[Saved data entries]
━━━━━━━━━━
(** * opal-fetcher-stripe: the fetch / retry / aggregate pipeline of
  [opal_fetcher_stripe/provider.py], embedded in Rocq.

  The provider is Python.  Its records are JSON documents returned by the
  Stripe client, so the embedding starts with a small model of the Python
  values and built-in operations the provider uses (subscripting, the [in]
  operator, iteration, dict assignment), each with the exception Python
  raises where the operation does not apply.  The provider's own functions
  are then written over that model in an error monad, statement by
  statement. *)

From Stdlib Require Import String Ascii List ZArith Bool Lia.
Import ListNotations.
Local Open Scope string_scope.
Local Open Scope list_scope.

(** ** Python values and built-ins *)

Module Py.

Set Warnings "-register-all".

(** The exceptions that can reach the provider.  [AuthenticationError],
    [APIConnectionError] and [APIError] derive from [StripeError];
    [OtherException] stands for any further subclass of [Exception], named
    by its class name.  [OtherBaseException] stands for the classes that
    derive from [BaseException] but not from [Exception]:
    [asyncio.CancelledError], [KeyboardInterrupt], [SystemExit],
    [GeneratorExit]. *)
Inductive exn : Type :=
| KeyError
| TypeError
| AttributeError
| StripeError
| AuthenticationError
| APIConnectionError
| APIError
| RetryError
| OtherException (class_name : string)
| OtherBaseException (class_name : string).

(** The classes named in [except] clauses and retry predicates. *)
Inductive exn_class : Type :=
| CException
| CAttributeError
| CStripeError
| CAuthenticationError
| CAPIConnectionError.

(** [isinstance(e, c)].  Every class an [except] clause or retry predicate
    names is [Exception] or below it, so none of them has an instance
    outside [Exception]. *)
Definition isinstance (e : exn) (c : exn_class) : bool :=
  match c, e with
  | _, OtherBaseException _ => false
  | CException, _ => true
  | CAttributeError, AttributeError => true
  | CStripeError, (StripeError | AuthenticationError | APIConnectionError | APIError) => true
  | CAuthenticationError, AuthenticationError => true
  | CAPIConnectionError, APIConnectionError => true
  | _, _ => false
  end.

(** A computation that returns a value or raises. *)
Definition result (A : Type) : Type := (exn + A)%type.

Definition ret {A} (a : A) : result A := inr a.
Definition raise {A} (e : exn) : result A := inl e.
Definition bind {A B} (c : result A) (k : A -> result B) : result B :=
  match c with
  | inl e => inl e
  | inr a => k a
  end.

Declare Scope py_scope.
Delimit Scope py_scope with py.
Notation "x <- c ;; k" := (bind c (fun x => k))
  (at level 61, c at next level, right associativity) : py_scope.

(** Hashable values, as they occur as dict keys. *)
Inductive key : Type :=
| KNone
| KBool (b : bool)
| KInt (z : Z)
| KStr (s : string).

(** JSON-shaped Python values.  A dict keeps its insertion order.  Numbers
    are integers (Stripe amounts are in minor units). *)
Inductive value : Type :=
| VNone
| VBool (b : bool)
| VInt (z : Z)
| VStr (s : string)
| VList (l : list value)
| VDict (d : list (key * value)).

Definition dict : Type := list (key * value).

Definition Z_of_bool (b : bool) : Z := if b then 1%Z else 0%Z.

(** Python's [==] on hashable values: [True == 1] and [False == 0]. *)
Definition key_eqb (a b : key) : bool :=
  match a, b with
  | KNone, KNone => true
  | KStr s, KStr t => String.eqb s t
  | KBool x, KBool y => Bool.eqb x y
  | KInt x, KInt y => Z.eqb x y
  | KBool x, KInt y => Z.eqb (Z_of_bool x) y
  | KInt x, KBool y => Z.eqb x (Z_of_bool y)
  | _, _ => false
  end.

(** [hash(v)]: lists and dicts are unhashable. *)
Definition to_key (v : value) : result key :=
  match v with
  | VNone => ret KNone
  | VBool b => ret (KBool b)
  | VInt z => ret (KInt z)
  | VStr s => ret (KStr s)
  | VList _ | VDict _ => raise TypeError
  end.

Definition of_key (k : key) : value :=
  match k with
  | KNone => VNone
  | KBool b => VBool b
  | KInt z => VInt z
  | KStr s => VStr s
  end.

(** [d.get(k)] on the entries of a dict. *)
Fixpoint dict_get (d : dict) (k : key) : option value :=
  match d with
  | [] => None
  | (k', v) :: rest => if key_eqb k' k then Some v else dict_get rest k
  end.

(** [k in d]. *)
Definition dict_mem (d : dict) (k : key) : bool :=
  match dict_get d k with
  | Some _ => true
  | None => false
  end.

(** [d[k] = v]: an equal key keeps its place (and its first spelling) and
    takes the new value; a new key goes to the end. *)
Fixpoint dict_set (d : dict) (k : key) (v : value) : dict :=
  match d with
  | [] => [(k, v)]
  | (k', v') :: rest =>
      if key_eqb k' k then (k', v) :: rest else (k', v') :: dict_set rest k v
  end.

Definition keys (d : dict) : list key := map fst d.

(** [x["name"]] for a string literal [name]. *)
Definition subscript (x : value) (name : string) : result value :=
  match x with
  | VDict d =>
      match dict_get d (KStr name) with
      | Some v => ret v
      | None => raise KeyError
      end
  | _ => raise TypeError
  end.

(** [needle in hay] on strings: [needle] occurs in [hay] as a contiguous
    run of characters; the comparison is exact (case matters). *)
Fixpoint substr (needle hay : string) : bool :=
  String.prefix needle hay
  || match hay with
     | EmptyString => false
     | String _ rest => substr needle rest
     end.

Definition str_eq_value (s : string) (v : value) : bool :=
  match v with
  | VStr t => String.eqb s t
  | _ => false
  end.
━━━━━━━━━━
• [Exercise]
All lines from the one containing "Definition keys (d" to the end of the data above are to be set down exactly; no others belong in the answer.

• [Written answer]
Definition keys (d : dict) : list key := map fst d.

(** [x["name"]] for a string literal [name]. *)
Definition subscript (x : value) (name : string) : result value :=
  match x with
  | VDict d =>
      match dict_get d (KStr name) with
      | Some v => ret v
      | None => raise KeyError
      end
  | _ => raise TypeError
  end.

(** [needle in hay] on strings: [needle] occurs in [hay] as a contiguous
    run of characters; the comparison is exact (case matters). *)
Fixpoint substr (needle hay : string) : bool :=
  String.prefix needle hay
  || match hay with
     | EmptyString => false
     | String _ rest => substr needle rest
     end.

Definition str_eq_value (s : string) (v : value) : bool :=
  match v with
  | VStr t => String.eqb s t
  | _ => false
  end.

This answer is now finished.